AbstractDrug repositioning offers a cost-effective alternative to traditional drug development by identifying new uses for existing drugs. Recent advances leverage Graph Neural Networks (GNN) to model complex biological data, showing promise in predicting novel drug-disease associations. However, these frameworks often lack explainability, a critical factor for validating predictions and understanding drug mechanisms. Here, we introduce Drug-Based Reasoning Explainer (DBR-X), an explainable GNN model that combines a link prediction module and a path-identification module to generate interpretable and faithful explanations. When benchmarked against other GNN link prediction frameworks, DBR-X achieves superior performance in identifying known drug-disease associations, demonstrating higher accuracy across all evaluation metrics.
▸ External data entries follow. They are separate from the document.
(** C4, amended.  Whatever the text and the limit, every chunk is within
    the limit or is one kept piece, stripped of the white space it
    begins and ends with, that alone exceeds the limit.  A text within
    the limit is the only chunk; beyond the limit the kept pieces (the
    text cut before every ["=== "], less the pieces whose section is
    white space only and less the mark of a later piece whose section is
    equal to the first section) fall into consecutive groups, none
    empty, each within the limit when appended or made of one piece
    that exceeds it, and the chunks are the groups, each appended and
    stripped: a kept piece lies in one chunk, whole but for the strip. *)
Theorem chunks_fit_or_single_stripped (s : str) (chunk_size : Z) :
  Forall (fun c =>
            (len c <= chunk_size)%Z \/
            exists b, In b (kept_pieces s) /\ (chunk_size < len b)%Z /\
                      c = strip b)
         (chunk_summaries s chunk_size) /\
  ((len s <= chunk_size)%Z /\ chunk_summaries s chunk_size = [s] \/
   (chunk_size < len s)%Z /\
   exists groups,
     concat groups = kept_pieces s /\
     Forall (fun g =>
               g <> [] /\
               ((len (concat g) <= chunk_size)%Z \/
                exists b, g = [b] /\ (chunk_size < len b)%Z))
            groups /\
     chunk_summaries s chunk_size
     = map (fun g => strip (concat g)) groups).
Proof.
  destruct (Z_le_gt_dec (len s) chunk_size) as [L|G].
  - rewrite chunk_summaries_whole by assumption. split; [|now left].
    constructor; [now left | constructor].
  - assert (G' : (chunk_size < len s)%Z) by lia.
    destruct (groups_of_kept s chunk_size G') as (gs & E & F & C).
    split.
    + rewrite C. apply Forall_map, Forall_forall. intros g Hg.
      pose proof (proj1 (Forall_forall _ _) F g Hg)
        as [_ [Hle | (b & -> & Hb)]].
      * left. pose proof (len_strip (concat g)). lia.
      * right. exists b. repeat split; [|assumption|].
        -- rewrite <- E. apply in_concat. exists [b].
           split; [exact Hg | now left].
        -- cbn [concat]. now rewrite app_nil_r.
    + right. split; [exact G'|]. now exists gs.
Qed.
(** [validate_token(token)]: the verdict and the lines printed. *)
Definition validate_token (token : string) : bool * list string :=
  if negb (Py.truthy token) then (false, ["❌ Token não fornecido!"])
  else
    (true,
     (if negb (Py.startswith token "hf_")
      then ["⚠️  Token pode estar inválido (deveria começar com 'hf_')"]
      else [])
     ++ (if (Py.len token <? 20)%nat
         then ["⚠️  Token parece muito curto"] else [])).

(** [validate_repo(repo)]: the verdict and the lines printed. *)
Definition validate_repo (repo : string) : bool * list string :=
  if negb (Py.truthy repo) then (false, ["❌ Repositório não fornecido!"])
  else if negb (Py.contains "/" repo)
  then (false, ["❌ Repositório deve estar no formato 'usuario/nome'"])
  else
    match Py.split "/" repo with
    | [owner; name] =>
        if negb (Py.truthy owner) || negb (Py.truthy name)
        then (false, ["❌ Formato de repositório inválido!"])
        else (true, [])
    | _ => (false, ["❌ Formato de repositório inválido!"])
    end.

(** [generate_zip_name(folder_path, custom_name)] at the time [t]. *)
Definition generate_zip_name (t : datetime) (folder_path : string)
    (custom_name : option string) : string :=
  let timestamp := strftime t "%Y%m%d_%H%M%S" in
  match custom_name with
  | Some name =>
      if Py.truthy name && Py.truthy (Py.strip name) then
        let name' :=
          if Py.endswith (Py.lower name) ".zip" then Py.drop_last 4 name
          else name in
        name' +:+ "_" +:+ timestamp +:+ ".zip"
      else Path_name folder_path +:+ "_" +:+ timestamp +:+ ".zip"
  | None => Path_name folder_path +:+ "_" +:+ timestamp +:+ ".zip"
  end.

(** What [upload_folder] returns: the one-element tuple holds either the URL
    that [upload_file] returned or one of the failure messages; the
    constructor records which [return] statement produced it. *)
Inductive outcome :=
| Url (url : string)
| Failure (message : string).

(** The tuple handed back to the host. *)
Definition output (o : outcome) : list string :=
  match o with
  | Url url => [url]
  | Failure message => [message]
  end.

(** [HuggingFaceUploadNode.upload_folder] on its four string arguments; the
    trigger arguments are not used by the body. *)
Definition upload_folder (w : world)
    (hf_token repo_id folder_path zip_name : string) : M outcome :=
  failed ← install_dependencies w;
  match failed with
  | Some e => mret (Failure ("❌ Erro ao instalar dependências: " +:+ e))
  | None =>
      if negb (fst (validate_token hf_token))
      then mret (Failure "❌ Token inválido")
      else if negb (fst (validate_repo repo_id))
      then mret (Failure "❌ Repositório inválido")
      else
        found ← find_folder w folder_path;
        match found with
        | None => mret (Failure "❌ Pasta não encontrada")
        | Some folder_path =>
            if negb (Py.truthy folder_path)
            then mret (Failure "❌ Pasta não encontrada")
            else
              let zip_filename :=
                generate_zip_name (now w) folder_path (Some zip_name) in
              emit MkTemp;;
              match mkdtemp w with
              | inr e => mret (Failure ("❌ Erro durante o processo: " +:+ e))
              | inl temp_dir =>
                  let zip_path := os_path_join temp_dir zip_filename in
                  result ←
                    (zipped ← create_zip w folder_path zip_path;
                     if negb zipped then mret (Failure "❌ Falha ao criar ZIP")
                     else
                       upload_url ← upload_to_hf w zip_path repo_id hf_token;
                       match upload_url with
                       | Some url =>
                           if Py.truthy url then mret (Url url)
                           else mret (Failure "❌ Falha no upload")
                       | None => mret (Failure "❌ Falha no upload")
                       end);
                  cleanup temp_dir;;
                  mret result
              end
        end
  end.

(** ** The interface declared to the host *)

Inductive input_type := STRING | IMAGE.

(** A value the host passes: the text of a STRING widget or an image
    tensor. *)
Inductive value := Str (s : string) | Image.

(** [INPUT_TYPES()["required"]], in the order of declaration. *)
Definition INPUT_TYPES : list (string * input_type) :=
  [("hf_token", STRING); ("repo_id", STRING); ("folder_path", STRING);
   ("zip_name", STRING);
   ("trigger_image_1", IMAGE); ("trigger_image_2", IMAGE);
   ("trigger_image_3", IMAGE); ("trigger_image_4", IMAGE)].

Definition RETURN_TYPES : list input_type := [STRING].

(** The parameters in the signature of [upload_folder], after [self]. *)
Definition upload_folder_parameters : list string :=
  ["hf_token"; "repo_id"; "folder_path"; "zip_name";
   "trigger_image_1"; "trigger_image_2"; "trigger_image_3"].

Inductive exception := TypeError (message : string).

Fixpoint keyword (name : string) (kwargs : list (string * value))
  : option value :=
  match kwargs with
  | [] => None
  | (k, v) :: rest => if String.eqb k name then Some v else keyword name rest
  end.

Fixpoint take_arguments (parameters : list string)
    (kwargs : list (string * value)) : option (list value) :=
  match parameters with
  | [] => Some []
  | name :: rest =>
      match keyword name kwargs, take_arguments rest kwargs with
      | Some v, Some vs => Some (v :: vs)
      | _, _ => None
      end
  end.

(** How Python binds the keyword arguments of a call to the parameters of
    the function called: a keyword that names no parameter is a [TypeError],
    and so is a parameter left without an argument. *)
Definition bind_keywords (parameters : list string)
    (kwargs : list (string * value)) : exception + list value :=
  match List.find (fun kv => negb (existsb (String.eqb (fst kv)) parameters))
                  kwargs with
  | Some kv =>
      inl (TypeError ("upload_folder() got an unexpected keyword argument '"
                      +:+ fst kv +:+ "'"))
  | None =>
      match take_arguments parameters kwargs with
      | Some args => inr args
      | None =>
          inl (TypeError "upload_folder() missing required positional arguments")
      end
  end.

(** The keyword arguments the host builds from [INPUT_TYPES]: one per
    declared input. *)
Definition host_kwargs (hf_token repo_id folder_path zip_name : string)
  : list (string * value) :=
  [("hf_token", Str hf_token); ("repo_id", Str repo_id);
   ("folder_path", Str folder_path); ("zip_name", Str zip_name);
   ("trigger_image_1", Image); ("trigger_image_2", Image);
   ("trigger_image_3", Image); ("trigger_image_4", Image)].

(** The host's call of the method named by [FUNCTION], with the inputs as
    keyword arguments.  The host passes a
    string for every STRING input; a call with another value there is
    outside the interface and is reported as a [TypeError] as well. *)
Definition invoke (w : world) (kwargs : list (string * value))
  : M (exception + list string) :=
  match bind_keywords upload_folder_parameters kwargs with
  | inl e => mret (inl e)
  | inr [Str hf_token; Str repo_id; Str folder_path; Str zip_name; _; _; _] =>
      o ← upload_folder w hf_token repo_id folder_path zip_name;
      mret (inr (output o))
  | inr _ => mret (inl (TypeError "upload_folder() expects strings"))
  end.

(** ** Notions of the specification *)

(** The number of occurrences of a character. *)
Fixpoint occurrences (c : ascii) (s : string) : nat :=
  match s with
  | EmptyString => 0
  | String d s' => (if Ascii.eqb d c then 1 else 0) + occurrences c s'
  end.

(** A destination identifier the specification rejects: not exactly one
    separator, or nothing to its left, or nothing to its right. *)
Definition malformed (repo : string) : Prop :=
  occurrences "/" repo ≠ 1
  ∨ (∃ name, repo = "/" +:+ name)
  ∨ (∃ owner, repo = owner +:+ "/").

(** A string made of white space only (the empty string included). *)
Definition blank (s : string) : bool := Py.whitespace s.
(** * homeoffice: SPI client of the home-office power monitor

    A shallow embedding of [homeoffice.c].  The program talks to the
    peripheral through the Linux [spidev] driver; the driver is the only
    thing that is not in the source, so it is an interface ([spidev]) and
    every function of the program is written against it.  The program's
    globals ([gs_spi_fd], [gs_homeoffice_data]), the two standard streams
    and the list of transfers handed to the driver make up the [world]
    that the functions thread through. *)

From Stdlib Require Import ZArith String.
From Stdlib.Strings Require Import Byte.
From Stdlib Require Import Floats.SpecFloat.
From stdpp Require Import base tactics option list.

Local Open Scope Z_scope.
Local Open Scope string_scope.
Local Open Scope list_scope.
Local Open Scope nat_scope.

(** ** Private defines *)

Definition SPI_DEVICE : string := "/dev/spidev0.0".
Definition SPI_MODE_0 : Z := 0%Z.
Definition SPI_MODE : Z := SPI_MODE_0.
Definition SPI_BITS_PER_WORD : Z := 8%Z.
Definition SPI_SPEED_HZ : Z := 100000%Z.

Definition CMD_READ_VOLTAGE : byte := x01.
Definition CMD_READ_CURRENT : byte := x02.
Definition CMD_READ_POWER : byte := x03.
Definition CMD_READ_RELAY : byte := x04.
Definition CMD_READ_ALL : byte := x05.
Definition CMD_SET_RELAY_ON : byte := x06.
Definition CMD_SET_RELAY_OFF : byte := x07.

(** The seven command codes. *)
Definition command_codes : list byte :=
  [CMD_READ_VOLTAGE; CMD_READ_CURRENT; CMD_READ_POWER; CMD_READ_RELAY;
   CMD_READ_ALL; CMD_SET_RELAY_ON; CMD_SET_RELAY_OFF].
(** * gmail-assistant: the batch classification-and-labelling pipeline

    A shallow embedding of the edge function [process-emails]
    ([fetchEmails], [classifyEmail], [getAllLabels], [getOrCreateLabel],
    [applyLabel], [serve]) and of the dashboard's run loop
    ([processOneBatch], [handleStop], [handleProcessSection]).

    Modelling conventions.
    - A JavaScript string is a [string] holding its UTF-8 bytes.
      [toUpperCase] and [toLowerCase] convert character by character with
      the mappings of the Unicode Character Database; [trim] strips the
      white space and line terminators of ECMAScript.
    - An [await fetch(...)] together with the reading of its response has
      three outcomes: the response is [ok] and its body has been read, the
      response is not [ok], or an exception was thrown on the way (the
      request was rejected, the body could not be read).
    - The edge function is written in a state-and-exception monad over
      the module variable [labelCache] and the state of the outside
      world; every run also reports the calls it issued, in order.
    - The dashboard's [async] handler is a transition system whose states
      are its [await] points; [handleStop] can only run at such a point. *)

From Stdlib Require Import String Ascii List ZArith Lia Bool Arith.
Import ListNotations.
Open Scope string_scope.

Set Implicit Arguments.
Set Warnings "-register-all".

(* ================================================================== *)
(** * Case mappings of the Unicode Character Database *)

(** The default case conversion [String.prototype.toUpperCase] and
    [toLowerCase] apply: for every character outside ASCII that changes,
    the character and its image (the simple mapping of UnicodeData.txt, or
    the unconditional full mapping of SpecialCasing.txt where there is one),
    both in UTF-8; Unicode 14.0. *)
Module Unicode.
The quality of DBR-X biological explanations was assessed through multiple approaches: comparison with manually-curated drug mechanisms, evaluation of explanation faithfulness through deletion and insertion studies, and measurement of stability under graph perturbations. Together, our model not only advances the state-of-the-art in drug repositioning predictions but also provides multi-hop explanations that can accelerate the translation of computational predictions into clinical applications.